Mossige defended his PhD thesis at the University of Stavanger on 26 August. The thesis focuses on the testing of robotic systems ("Using CP in Automatic Test Generation for ABB Robotics’ Paint Control System").
Morten Mossige
Morten Mossige
Good mathematical models for the testing of robot installations are crucial because it is very expensive to correct errors that occur in the field. The objective of the doctorate was to develop methods that provide faster and better testing of robotic systems in the industry.
Better software for testing will help robot manufacturers deliver better products to their customers. The PhD thesis demonstrates that the models could reduce development costs and improve the quality of the robotic system, while at the same time providing increased "uptime" for the robots.
Design flaws revealed
The research in Morten Mossige's PhD was two-fold. The aim of the first part was to develop automatic testing methods for robotic systems.

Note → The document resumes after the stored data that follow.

Lemma published_small :
  forallb (fun p : bytes * bytes => N.of_nat (length p.2) <? U32_LIMIT)
    (map_to_list (KernelWitness.th_store (dl_host published))) = true.
Proof. vm_compute. reflexivity. Qed.

Lemma node_store_small key b : node_store key = Some b -> is_u32 (N.of_nat (length b)).
Proof. exact (small_values _ published_small key b). Qed.

#[local] Opaque node_store.

(** A value, a length, the level or the head's hash. *)
Definition node_answer (u : bytes) : option bytes :=
  match strip_prefix (block_durable_value_url node_url node_block []) u with
  | Some key => hex_encode <$> node_store key
  | None =>
      match strip_prefix (block_durable_length_url node_url node_block []) u with
      | Some key => (fun b => u64_le (N.of_nat (length b))) <$> node_store key
      | None =>
          if decide (u = block_level_url node_url node_block) then Some (str_bytes "100")
          else if decide (u = head_hash_url node_url) then Some node_block else None
      end
  end.

#[local] Instance toy_http : HttpClients := {|
  ureq_get := fun u =>
    match node_answer u with Some t => UreqResponse (Ok t) | None => UreqStatus 404 "not found" end;
  reqwest_get := fun u =>
    match node_answer u with Some t => ReqwestResponse 200 (Ok t) | None => ReqwestResponse 404 (Ok []) end
|}.

#[local] Instance toy_json : Json := {|
  json_value := fun t => Ok (JNumber (Some (le_val t)));
  json_string := Some;
  json_i32 := fun t => match parse_i32_text t with Ok n => Some n | _ => None end
|}.

Lemma value_url key :
  block_durable_value_url node_url node_block key = block_durable_value_url node_url node_block [] ++ key.
Proof. reflexivity. Qed.

Lemma length_url key :
  block_durable_length_url node_url node_block key = block_durable_length_url node_url node_block [] ++ key.
Proof. reflexivity. Qed.

Lemma answer_value key :
  node_answer (block_durable_value_url node_url node_block key) = hex_encode <$> node_store key.
Proof. unfold node_answer. by rewrite (value_url key), strip_prefix_app. Qed.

Automatic testing can identify design flaws during the development and modification of control solutions for robots, which might otherwise take a very long time or even be impossible to detect through manual testing.
Fully automatic
The aim of the second part was to develop models for generating scheduling for a series of tests, which calculate the sequence in which tests should be performed and the computer on which the test should be carried out.
It also takes into account the fact that some tests cannot be performed simultaneously, even if they are conducted on different machines.
Both models are based on what is known as "Constraint Programming", they are designed to operate fully automatically on a test server (Continuous Integration), and they take into consideration the length of time that will be needed to identify a good solution.
First thesis under the Industrial PhD scheme
Mossige's supervisors were Jan Christian Kerlefsen, LBU Manager at ABB Robotics in Bryne; Dr Arnaud Godtlieb from Simula Research Laboratory and Professor Hein Meling from the University of Stavanger.
While working on his PhD, Mossige spent three days a month at the Simula Research Laboratory at Fornebu, a world-leading research centre within the field of software testing.
Morten Mossige's Industrial PhD is the first of its kind at ABB in Norway. The Industrial PhD programme is initiated and supported by the Research Council of Norway, with the aim of helping Norway to create more knowledge-based industry.